▸ Work to complete
Set down exactly the lines of the listing below, please, beginning with the first and ending with the line that holds "- assert (imap".

▸ Task input
========================

(** The diagonal of a matrix, and the rows without their diagonal
      entry. *)
Definition diagonal (x : list (list T)) : list T :=
    imap (fun i row => nth i row zero) x.
Definition without_diagonal (x : list (list T)) : list T :=
    concat (imap (fun i row => delete i row) x).

Lemma diagonal_split (k : nat) (x : list (list T)) :
    (∀ i row, x !! i = Some row → k + i < length row) →
    imap (fun i row => nth (k + i) row zero) x
      ++ concat (imap (fun i row => delete (k + i) row) x)
    ≡ₚ concat x.
Proof.
    revert k. induction x as [|row x IH]; intros k Hx; [reflexivity|].
    cbn [imap concat]. rewrite Nat.add_0_r.
    assert (k < length row) as Hk by (specialize (Hx 0 row eq_refl); lia).
    destruct (lookup_lt_is_Some_2 row k Hk) as [v Hv].
    rewrite (nth_lookup_Some _ _ zero _ Hv).
    rewrite (delete_Permutation row k v Hv) at 2.
    cbn [app]. constructor.
    rewrite <- (IH (S k)).
    - assert (imap ((fun i row => nth (k + i) row zero) ∘ S) x
              = imap (fun i row => nth (S k + i) row zero) x) as ->
        by (apply imap_ext; intros; cbn; f_equal; lia).
      assert (imap ((fun i (row : list T) => delete (k + i) row) ∘ S) x
              = imap (fun i row => delete (S k + i) row) x) as ->
        by (apply imap_ext; intros; cbn; f_equal; lia).
      rewrite !app_assoc. apply Permutation_app_tail. apply Permutation_app_comm.
    - intros i r Hr. specialize (Hx (S i) r Hr). lia.
Qed.

Lemma length_without_diagonal (x : list (list T)) :
    Forall (fun row => length row = length x) x →
    length (without_diagonal x) = length x * (length x - 1).
Proof.
    intros Hsq.
    pose proof (diagonal_split 0 x) as Hp. cbn [Nat.add] in Hp.
    apply Permutation_length in Hp.
    - rewrite length_app, length_imap in Hp.
      rewrite (length_concat_uniform (length x) x) in Hp by exact Hsq.
      unfold without_diagonal. nia.
    - intros i row Hi. rewrite Forall_forall in Hsq.
      rewrite (Hsq row) by (eapply list_elem_of_lookup_2, Hi).
      apply lookup_lt_Some in Hi. exact Hi.
Qed.

(** X12.  [off_diagonal] is the same function in [ERMSolver] and in
      [SimCLRSolver].  On a square matrix it returns every row without its
      diagonal entry, in the order of the rows: [n * (n - 1)] entries that
      together with the diagonal are the entries of the matrix.  On a
      matrix whose number of rows differs from its number of columns the
      assertion fails. *)
Theorem off_diagonal_of_square_matrix (x : list (list T)) :
    ERMSolver.off_diagonal x = SimCLRSolver.off_diagonal x ∧
    (Forall (fun row => length row = length x) x →
     SimCLRSolver.off_diagonal x = Ok (without_diagonal x) ∧
     length (without_diagonal x) = length x * (length x - 1) ∧
     diagonal x ++ without_diagonal x ≡ₚ concat x) ∧
    (length x ≠ ncols x → SimCLRSolver.off_diagonal x = Error AssertFailed).
Proof.
    split; [reflexivity|]. split.
    - intros Hsq. split; [apply off_diagonal_square, Hsq|].
      split; [apply length_without_diagonal, Hsq|].
      apply (diagonal_split 0 x). intros i row Hi. rewrite Forall_forall in Hsq.
      rewrite (Hsq row) by (eapply list_elem_of_lookup_2, Hi).
      apply lookup_lt_Some in Hi. exact Hi.
    - intros Hne. unfold SimCLRSolver.off_diagonal.
      rewrite bool_decide_eq_false_2 by exact Hne. reflexivity.
Qed.
End OffDiagonalEntries.

Module OffDiagonalExamples.
Import Exact.

Definition three_by_three : list (list xrat) :=
    [[Rat 1; Rat 2; Rat 3]; [Rat 4; Rat 5; Rat 6]; [Rat 7; Rat 8; Rat 9]].

Example one_by_one : ERMSolver.off_diagonal [[Rat 1]] = Ok [].
Proof. reflexivity. Qed.

Example no_rows : ERMSolver.off_diagonal (T := xrat) [] = Ok [].
Proof. reflexivity. Qed.

Lemma off_diagonal_of_square_matrix_witness :
    SimCLRSolver.off_diagonal three_by_three = Ok (without_diagonal three_by_three) ∧
    length (without_diagonal three_by_three) = 3 * (3 - 1) ∧
    diagonal three_by_three ++ without_diagonal three_by_three ≡ₚ concat three_by_three.
Proof.
    apply (proj1 (proj2 (off_diagonal_of_square_matrix three_by_three))).
    repeat constructor.
Defined.
End OffDiagonalExamples.

(** ** training/SimCLRSolver.py: batches that the losses reject *)

Section RejectedBatches.
Import SimCLRSolver.
Context {T : Type} `{Backend T}.

Lemma mse_loss_rows (a b : list (list T)) :
    (∃ v, mse_loss a b = Ok v) ↔ length a = length b ∨ length a = 1 ∨ length b = 1.
Proof.
    unfold mse_loss. destruct (decide (length a = length b)) as [E|E].
    - split; [auto | intros _; cbn; eauto].
    - destruct a as [|r [|r' a]]; destruct b as [|s [|s' b]]; cbn in *;
        (split; [intros [v Hv]; try discriminate; lia | intros Hl; try lia; eauto]).
Qed.

Lemma mse_loss_error (a b : list (list T)) :
    (¬ ∃ v, mse_loss a b = Ok v) → mse_loss a b = Error (LibraryError "RuntimeError").
Proof.
    unfold mse_loss. destruct (decide (length a = length b)) as [E|E].
    - intros Hn. exfalso. apply Hn. cbn. eauto.
    - destruct a as [|r [|r' a]]; destruct b as [|s [|s' b]]; cbn in *;
        intros Hn; try reflexivity; exfalso; apply Hn; eauto.
Qed.

(** X13.  [vicReg_loss] returns exactly when the batch has an even
      number of rows, or one row, or three rows.  With an even number the
      two halves are equal; with one or three rows the mean squared error
      broadcasts the shorter half against the longer one; with any other
      odd number of rows the halves cannot be compared and the loss fails
      with RuntimeError. *)
Theorem vicReg_loss_returns_iff (args : Args T) (dim : nat) (features : list (list T)) :
    let n := length features in
    ((∃ v, vicReg_loss args dim features = Ok v) ↔ Nat.Even n ∨ n = 1 ∨ n = 3) ∧
    (Nat.Odd n → 5 ≤ n → vicReg_loss args dim features = Error (LibraryError "RuntimeError")).
Proof.
    intros n.
    assert (length (take (n / 2) features) = n / 2) as Ht.
    { rewrite length_take. pose proof (Nat.Div0.div_le_upper_bound n 2 n). fold n. lia. }
    assert (length (drop (n / 2) features) = n - n / 2) as Hd
      by (rewrite length_drop; reflexivity).
    assert (∀ v, mse_loss (take (n / 2) features) (drop (n / 2) features) = Ok v →
                 ∃ r, vicReg_loss args dim features = Ok r) as Hok.
    { intros v Hv. unfold vicReg_loss. fold n. rewrite Hv. cbn [mbind result_bind].
      rewrite !off_diagonal_cov. cbn [mbind result_bind]. eauto. }
    assert (Nat.Even n ∨ n = 1 ∨ n = 3 ↔
            n / 2 = n - n / 2 ∨ n / 2 = 1 ∨ n - n / 2 = 1) as Hshape.
    { pose proof (Nat.div_mod_eq n 2) as Hdm.
      pose proof (Nat.mod_upper_bound n 2 ltac:(lia)) as Hm.
      split.
      - intros [[h Hh] | [-> | ->]]; [left; lia | right; right; reflexivity | right; left; reflexivity].
      - intros [He | [He | He]].
        + left. exists (n / 2). lia.
        + destruct (decide (n `mod` 2 = 0)); [left; exists (n / 2); lia | right; right; lia].
        + destruct (decide (n `mod` 2 = 0)); [left; exists (n / 2); lia | right; left; lia]. }
    assert ((∃ v, vicReg_loss args dim features = Ok v) ↔ Nat.Even n ∨ n = 1 ∨ n = 3) as Hiff.
    { rewrite Hshape.
      assert (n / 2 = n - n / 2 ∨ n / 2 = 1 ∨ n - n / 2 = 1
              ↔ ∃ v, mse_loss (take (n / 2) features) (drop (n / 2) features) = Ok v) as ->
        by (rewrite mse_loss_rows, Ht, Hd; reflexivity).
      split.
      - intros [v Hv]. unfold vicReg_loss in Hv. fold n in Hv.
        apply bind_Ok_inv in Hv as (m & Hm & _). eauto.
      - intros [v Hv]. eapply Hok, Hv. }
    split; [exact Hiff|].
    intros Hodd H5. unfold vicReg_loss. fold n.
    rewrite mse_loss_error; [reflexivity|].
    rewrite mse_loss_rows, Ht, Hd, <- Hshape.
    intros [He | [-> | ->]]; [|lia..].
    destruct Hodd as [h Hh]. destruct He as [h' Hh']. lia.
Qed.

Lemma masked_select_rows {A : Type} (m : list (list A)) (mask : list (list bool)) :
    length m ≠ length mask → masked_select m mask = Error (LibraryError "IndexError").
Proof.
    intros Hne. unfold masked_select. rewrite decide_False; [reflexivity|].
    intros Heq. apply (f_equal length) in Heq. rewrite !length_fmap in Heq. exact (Hne Heq).
Qed.

(** X14.  [info_nce_loss] returns exactly when there is at least one
      view and one image and the feature matrix has [n_views * batch_size]
      rows.  A matrix with another number of rows does not fit the mask of
      the diagonal, and indexing it raises IndexError. *)
Theorem info_nce_loss_returns_iff (args : Args T) (features : list (list T)) :
    ((∃ r, info_nce_loss args features = Ok r)
     ↔ 0 < n_views args ∧ 0 < batch_size args
       ∧ length features = n_views args * batch_size args) ∧
    (0 < n_views args → 0 < batch_size args →
     length features ≠ n_views args * batch_size args →
     info_nce_loss args features = Error (LibraryError "IndexError")).
Proof.
    assert (n_views args = 0 →
            info_nce_loss args features = Error (LibraryError "RuntimeError")) as H0.
    { intros Hv. unfold info_nce_loss. rewrite decide_True by exact Hv. reflexivity. }
    assert (0 < n_views args → batch_size args = 0 →
            info_nce_loss args features = Error (LibraryError "RuntimeError")) as H1.
    { intros Hv Hb. unfold info_nce_loss. rewrite decide_False by lia.
      cbn [mbind result_bind]. rewrite Hb.
      assert (∀ m, concat (replicate m (seq 0 0)) = []) as ->
        by (intros m; induction m as [|m IH]; [reflexivity | exact IH]).
      reflexivity. }
    assert (0 < n_views args → 0 < batch_size args →
            length features ≠ n_views args * batch_size args →
            info_nce_loss args features = Error (LibraryError "IndexError")) as H2.
    { intros Hv Hb Hlen. set (N := n_views args * batch_size args) in *.
      assert (N ≠ 0) as HN by (subst N; nia).
      unfold info_nce_loss. rewrite decide_False by lia. cbn [mbind result_bind].
      rewrite label_matrix_rows. fold N.
      rewrite !length_fmap, !length_seq. unfold eye.
      rewrite (mask_not_rows (fun i j => bool_decide (i = j)) (fun _ => seq 0 N)).
      rewrite bind_assoc.
      rewrite (masked_select_view N (N - 1)
                 (fun i j => bool_decide (j `mod` batch_size args = i `mod` batch_size args))
                 (fun i j => negb (bool_decide (i = j)))
                 (fun _ => seq 0 N) HN).
      2:{ intros i Hi. apply count_not_diag; auto. }
      cbn [mbind result_bind].
      rewrite (masked_select_rows (matmul_cols _ _)); [reflexivity|].
      unfold matmul_cols. rewrite !length_fmap, length_seq. exact Hlen. }
    split; [|exact H2]. split.
    - intros [r Hr].
      destruct (decide (n_views args = 0)) as [Hv|Hv]; [rewrite (H0 Hv) in Hr; discriminate|].
      destruct (decide (batch_size args = 0)) as [Hb|Hb];
        [rewrite (H1 ltac:(lia) Hb) in Hr; discriminate|].
      destruct (decide (length features = n_views args * batch_size args)) as [Hl|Hl];
        [lia|].
      rewrite (H2 ltac:(lia) ltac:(lia) Hl) in Hr. discriminate.
    - intros (Hv & Hb & Hlen).
      assert (length features ≠ 0) as Hn by (rewrite Hlen; nia).
      assert (∀ i, i < length features → i < n_views args * batch_size args) as Hin
        by (intros i; rewrite Hlen; trivial).
      unfold info_nce_loss.
      rewrite decide_False by lia. cbn [mbind result_bind].
      rewrite label_matrix_rows, <- Hlen.
      rewrite similarity_matrix_rows.
      rewrite !length_fmap, !length_seq.
      unfold eye.
      rewrite (mask_not_rows (fun i j => bool_decide (i = j))
                 (fun _ => seq 0 (length features))).
      rewrite bind_assoc.
      rewrite (masked_select_view (length features) (length features - 1)
                 (fun i j => bool_decide (j `mod` batch_size args = i `mod` batch_size args))
                 (fun i j => negb (bool_decide (i = j)))
                 (fun _ => seq 0 (length features)) Hn).
      2:{ intros i Hi. rewrite Hlen. apply count_not_diag; auto. }
      cbn [mbind result_bind].
      rewrite bind_assoc.
      rewrite (masked_select_view (length features) (length features - 1)
                 (cosine_similarity features)
                 (fun i j => negb (bool_decide (i = j)))
                 (fun _ => seq 0 (length features)) Hn).
      2:{ intros i Hi. rewrite Hlen. apply count_not_diag; auto. }
      cbn [mbind result_bind]. rewrite !length_fmap, !length_seq.
      rewrite bind_assoc.
      rewrite (masked_select_view (length features) (n_views args - 1)
                 (cosine_similarity features)
                 (fun i j => bool_decide (j `mod` batch_size args = i `mod` batch_size args))
                 (fun i => filter (fun j => negb (bool_decide (i = j)) = true)
                                  (seq 0 (length features))) Hn).
      2:{ intros i Hi. rewrite Hlen. apply count_positives; auto. }
      cbn [mbind result_bind].
      rewrite (mask_not_rows
                 (fun i j => bool_decide (j `mod` batch_size args = i `mod` batch_size args))
                 (fun i => filter (fun j => negb (bool_decide (i = j)) = true)
                                  (seq 0 (length features)))).
      rewrite bind_assoc.
      rewrite (masked_select_view (length features) (length features - n_views args)
                 (cosine_similarity features)
                 (fun i j => negb (bool_decide (j `mod` batch_size args
                                                = i `mod` batch_size args)))
                 (fun i => filter (fun j => negb (bool_decide (i = j)) = true)
                                  (seq 0 (length features))) Hn).
      2:{ intros i Hi. rewrite Hlen. apply count_negatives; auto. }
      cbn [mbind result_bind].
      unfold cat_dim1. rewrite !length_fmap, !length_seq, decide_True by reflexivity.
      cbn [mbind result_bind]. eauto.
Qed.
End RejectedBatches.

========================

▸ Finished exercise
(** The diagonal of a matrix, and the rows without their diagonal
      entry. *)
Definition diagonal (x : list (list T)) : list T :=
    imap (fun i row => nth i row zero) x.
Definition without_diagonal (x : list (list T)) : list T :=
    concat (imap (fun i row => delete i row) x).

Lemma diagonal_split (k : nat) (x : list (list T)) :
    (∀ i row, x !! i = Some row → k + i < length row) →
    imap (fun i row => nth (k + i) row zero) x
      ++ concat (imap (fun i row => delete (k + i) row) x)
    ≡ₚ concat x.
Proof.
    revert k. induction x as [|row x IH]; intros k Hx; [reflexivity|].
    cbn [imap concat]. rewrite Nat.add_0_r.
    assert (k < length row) as Hk by (specialize (Hx 0 row eq_refl); lia).
    destruct (lookup_lt_is_Some_2 row k Hk) as [v Hv].
    rewrite (nth_lookup_Some _ _ zero _ Hv).
    rewrite (delete_Permutation row k v Hv) at 2.
    cbn [app]. constructor.
    rewrite <- (IH (S k)).
    - assert (imap ((fun i row => nth (k + i) row zero) ∘ S) x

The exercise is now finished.